Try it: Entries follow. Give back exactly the lines starting at the one containing "field is the" and ending at the one containing "(d : diag.Diagnostics) (v", and no other lines.

Data records:
(** C2. For every configuration with exactly one variant block populated,
    the update body of [exportToUpdateBody] has a nil type, and its delete
    field is the comma-joined list of the wire names of exactly those
    fields that are nil in the record of [exportToSdnZoneBody] and apply to
    the zone type (the base fields mtu, nodes, ipam, dns, reversedns,
    dnszone and the fields of the populated variant); the field is nil
    when there is no such field. The other fields of the update body are
    those of the record. *)
Theorem update_body_delete_list (m : sdnZoneResourceModel)
    (d : diag.Diagnostics) (v : variant) :
  exactly_one m ->
  is_set m v = true ->
  let record := fst (exportToSdnZoneBody m d) in
  let fields := filter (is_nil record) (applicable v) in
  exists b,
    exportToUpdateBody m d = Ok (b, d)
    /\ zones.Type_ b = None
    /\ zones.Delete b
       = match fields with
         | [] => None
         | _ :: _ => Some (strings.Join (map wire_name fields) ",")
         end
    /\ (forall w, In w (delete_list b) <->
                  exists f, In f (applicable v)
                            /\ is_nil record f = true /\ wire_name f = w)
    /\ (forall f, is_nil b f = is_nil record f).
Proof.
  intros Hone Hv. rewrite exportToSdnZoneBody_split. simpl.
  pose proof (exactly_one_first m v Hone Hv) as Hf.
  destruct (wireRecord_first m v Hf) as [HT _].
  rewrite (exportToUpdateBody_record m d v HT).
  pose proof (wireRecord_Delete m) as HD.
  set (record := wireRecord m) in *.
  set (fields := filter (is_nil record) (applicable v)).
  eexists. split; [reflexivity|].
  assert (Hdel :
    zones.Delete
      (zones.set_Type_ None
         match map wire_name fields with
         | [] => record
         | _ :: _ =>
             zones.set_Delete
               (Some (strings.Join (map wire_name fields) ",")) record
         end)
    = match fields with
      | [] => None
      | _ :: _ => Some (strings.Join (map wire_name fields) ",")
      end).
  { destruct fields; simpl; [exact HD|reflexivity]. }
  split; [destruct (map wire_name fields); reflexivity|].
  split; [exact Hdel|]. split.
  - intros w. rewrite (delete_list_names _ fields Hdel), in_map_iff.
    subst fields. split.
    + intros [f [Hw Hin]]. apply filter_In in Hin. destruct Hin as [Hin Hnil].
      exists f. repeat split; assumption.
    + intros [f [Hin [Hnil Hw]]]. exists f. split; [exact Hw|].
      apply filter_In. split; assumption.
  - intros f. destruct (map wire_name fields); destruct f; reflexivity.
Qed.

Lemma update_body_delete_list_witness :
  exists b,
    exportToUpdateBody vlanExample [] = Ok (b, [])
    /\ zones.Type_ b = None
    /\ zones.Delete b = Some "mtu,nodes,dns,reversedns,dnszone"
    /\ (forall w, In w (delete_list b) <->
                  exists f, In f (applicable VVlan)
                            /\ is_nil (wireRecord vlanExample) f = true
                            /\ wire_name f = w)
    /\ (forall f, is_nil b f = is_nil (wireRecord vlanExample) f).
Proof.
  apply (update_body_delete_list vlanExample [] VVlan); reflexivity.
Defined.

(** ** Diagnostics *)

Lemma Equal_eq (a b : diag.Diagnostic) : diag.Equal a b = true -> a = b.
Proof.
  destruct a as [sa ua da], b as [sb ub db]. unfold diag.Equal. simpl.
  intros H. apply andb_prop in H. destruct H as [H Hd].
  apply andb_prop in H. destruct H as [Hs Hu].
  apply String.eqb_eq in Hd, Hu. subst.
  destruct sa, sb; try discriminate Hs; reflexivity.
Qed.

Lemma In_Append1 (d : diag.Diagnostics) (e : diag.Diagnostic) :
  In e (diag.Append1 d e).
Proof.
  unfold diag.Append1, diag.ContainsDiag.
  destruct (existsb (diag.Equal e) d) eqn:E.
  - apply existsb_exists in E. destruct E as [x [Hx Heq]].
    apply Equal_eq in Heq. now subst.
  - apply in_or_app. right. now left.
Qed.

Lemma HasError_Append1 (d : diag.Diagnostics) (e : diag.Diagnostic) :
  diag.HasError (diag.Append1 d e)
  = (diag.HasError d || diag.Severity_eqb (diag.severity e) diag.SeverityError)%bool.
Proof.
  unfold diag.Append1, diag.ContainsDiag, diag.HasError.
  destruct (existsb (diag.Equal e) d) eqn:E.
  - apply existsb_exists in E. destruct E as [x [Hx Heq]].
    apply Equal_eq in Heq. subst x.
    destruct (diag.Severity_eqb (diag.severity e) diag.SeverityError) eqn:S.
    + rewrite orb_true_r. apply existsb_exists. now exists e.
    + now rewrite orb_false_r.
  - rewrite existsb_app. simpl. now rewrite orb_false_r.
Qed.

Lemma HasError_AddError (d : diag.Diagnostics) (s t : string) :
  diag.HasError (diag.AddError d s t) = true.
Proof. unfold diag.AddError. rewrite HasError_Append1. apply orb_true_r. Qed.

Lemma HasError_AddWarning (d : diag.Diagnostics) (s t : string) :
  diag.HasError (diag.AddWarning d s t) = diag.HasError d.
Proof. unfold diag.AddWarning. rewrite HasError_Append1. apply orb_false_r. Qed.

(** ** Importing a wire record *)

(** C8. For every wire record whose type string is not one of simple,
    vlan, vxlan, qinq, evpn, [importFromSdnZoneBody] returns with the error
    diagnostic "Invalid SDN Zone Type" added, so that the diagnostics of
    the caller have an error, and it sets no variant block: the blocks of
    the model are those it had before, none for a fresh model. *)
Theorem import_unrecognized_type (m : sdnZoneResourceModel)
    (body : zones.SdnZoneBody) (d : diag.Diagnostics) (t : string) :
  zones.Type_ body = Some t ->
  ~ In t (map discriminant priority) ->
  exists m' d',
    importFromSdnZoneBody m body d = Ok (m', d')
    /\ d' = diag.AddError d "Invalid SDN Zone Type"
              ("SDN Zone type is not recognized: " ++ t)
    /\ In (diag.mkDiagnostic diag.SeverityError "Invalid SDN Zone Type"
             ("SDN Zone type is not recognized: " ++ t)) d'
    /\ diag.HasError d' = true
    /\ blocks m' = blocks m
    /\ (blocks m = blocks zeroModel -> forall v, is_set m' v = false).
Proof.
  intros HT Hnot. unfold importFromSdnZoneBody.
  rewrite convertStringToList_diags, HT. cbv beta iota zeta. unfold deref, bind.
  assert (Hne : forall v, (t =? discriminant v)%string = false).
  { intros v. apply String.eqb_neq. intros ->. apply Hnot.
    apply in_map. destruct v; simpl; tauto. }
  pose proof (Hne VSimple) as H1. pose proof (Hne VVlan) as H2.
  pose proof (Hne VVxlan) as H3. pose proof (Hne VQinQ) as H4.
  pose proof (Hne VEvpn) as H5. simpl in H1, H2, H3, H4, H5.
  rewrite H1, H2, H3, H4, H5.
  eexists. eexists. split; [reflexivity|]. split; [reflexivity|].
  split; [apply In_Append1|]. split; [apply HasError_AddError|].
  split; [reflexivity|].
  unfold blocks. simpl. intros E v. injection E as -> -> -> -> ->.
  destruct v; reflexivity.
Qed.

Lemma import_unrecognized_type_witness :
  exists m' d',
    importFromSdnZoneBody zeroModel faucetRecord [] = Ok (m', d')
    /\ d' = diag.AddError [] "Invalid SDN Zone Type"
              "SDN Zone type is not recognized: faucet"
    /\ In (diag.mkDiagnostic diag.SeverityError "Invalid SDN Zone Type"
             "SDN Zone type is not recognized: faucet") d'
    /\ diag.HasError d' = true
    /\ blocks m' = blocks zeroModel
    /\ (blocks zeroModel = blocks zeroModel -> forall v, is_set m' v = false).
Proof.
  apply (import_unrecognized_type zeroModel faucetRecord [] "faucet").
  - reflexivity.
  - simpl. intros H. repeat destruct H as [H|H]; try discriminate H. exact H.
Defined.

(** C6, at the record without type. [importFromSdnZoneBody] dereferences
    the type of the record: on every record whose type is nil, such as the
    record [untypedRecord], it panics instead of returning diagnostics. On
    every record with a type it returns, and [exportToSdnZoneBody] and
    [exportToUpdateBody] return on every configuration. *)
Theorem import_without_type_panics :
  importFromSdnZoneBody zeroModel untypedRecord []
  = Panic "invalid memory address or nil pointer dereference"
  /\ (forall m body d,
        importFromSdnZoneBody m (zones.set_Type_ None body) d
        = Panic "invalid memory address or nil pointer dereference")
  /\ (forall m body t d,
        exists r, importFromSdnZoneBody m (zones.set_Type_ (Some t) body) d = Ok r)
  /\ (forall m d, exists b, exportToUpdateBody m d = Ok (b, d)).
Proof.
  split; [reflexivity|]. split; [|split].
  - intros m body d. unfold importFromSdnZoneBody.
    rewrite convertStringToList_diags. reflexivity.
  - intros m body t d. unfold importFromSdnZoneBody.
    rewrite convertStringToList_diags. cbv beta iota zeta.
    change (zones.Type_ (zones.set_Type_ (Some t) body)) with (Some t).
    unfold deref, bind.
    repeat match goal with
           | |- context [if ?c then _ else _] => destruct c
           end;
      rewrite ?(convertStringToList_diags _ d); eexists; reflexivity.
  - intros m d. unfold exportToUpdateBody.
    rewrite exportToSdnZoneBody_split. cbv beta iota zeta.
    destruct (first_variant m) as [v|] eqn:E.
    + destruct (wireRecord_first m v E) as [-> _]. eexists. reflexivity.
    + destruct (wireRecord_none m E) as [-> _]. eexists. reflexivity.
Qed.

(** ** The schema *)

(** C7, on the schema as it is. The evpn block of the schema declares the
    key vfr_vxlan where the model's field [VrfVxlan] carries the tag
    vrf_vxlan: the keys of the block are not the tags of the model, and no
    attribute is keyed vrf_vxlan. *)
Theorem evpn_schema_key_mismatch :
  blockAttributes "evpn"
  = [ "controller"; "vfr_vxlan"; "mac"; "exitnodes"; "exitnodes_primary";
      "exitnodes_local_routing"; "advertise_subnets";
      "disable_arp_nd_suppression"; "rt_import" ]
  /\ ~ In "vrf_vxlan" (blockAttributes "evpn")
  /\ In "vrf_vxlan" sdnZoneEvpnModel_tfsdk
  /\ blockAttributes "evpn" <> sdnZoneEvpnModel_tfsdk.
Proof.
  split; [reflexivity|]. split; [|split].
  - simpl. intros H. repeat destruct H as [H|H]; try discriminate H. exact H.
  - simpl. tauto.
  - discriminate.
Qed.

(** ** Order of strings *)

Lemma ascii_compare_trans (x y z : ascii) (r : comparison) :
  Ascii.compare x y = r -> Ascii.compare y z = r -> Ascii.compare x z = r.
Proof.
  unfold Ascii.compare.
  destruct (N.compare_spec (N_of_ascii x) (N_of_ascii y)) as [E|L|G];
    intros <-; intros H.
  - now rewrite E.
  - apply N.compare_lt_iff in H. apply N.compare_lt_iff.
    eapply N.lt_trans; eassumption.
  - apply N.compare_gt_iff in H. apply N.compare_gt_iff.
    eapply N.lt_trans; eassumption.
Qed.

Solution:
    field is the comma-joined list of the wire names of exactly those
    fields that are nil in the record of [exportToSdnZoneBody] and apply to
    the zone type (the base fields mtu, nodes, ipam, dns, reversedns,
    dnszone and the fields of the populated variant); the field is nil
    when there is no such field. The other fields of the update body are
    those of the record. *)
Theorem update_body_delete_list (m : sdnZoneResourceModel)
    (d : diag.Diagnostics) (v : variant) :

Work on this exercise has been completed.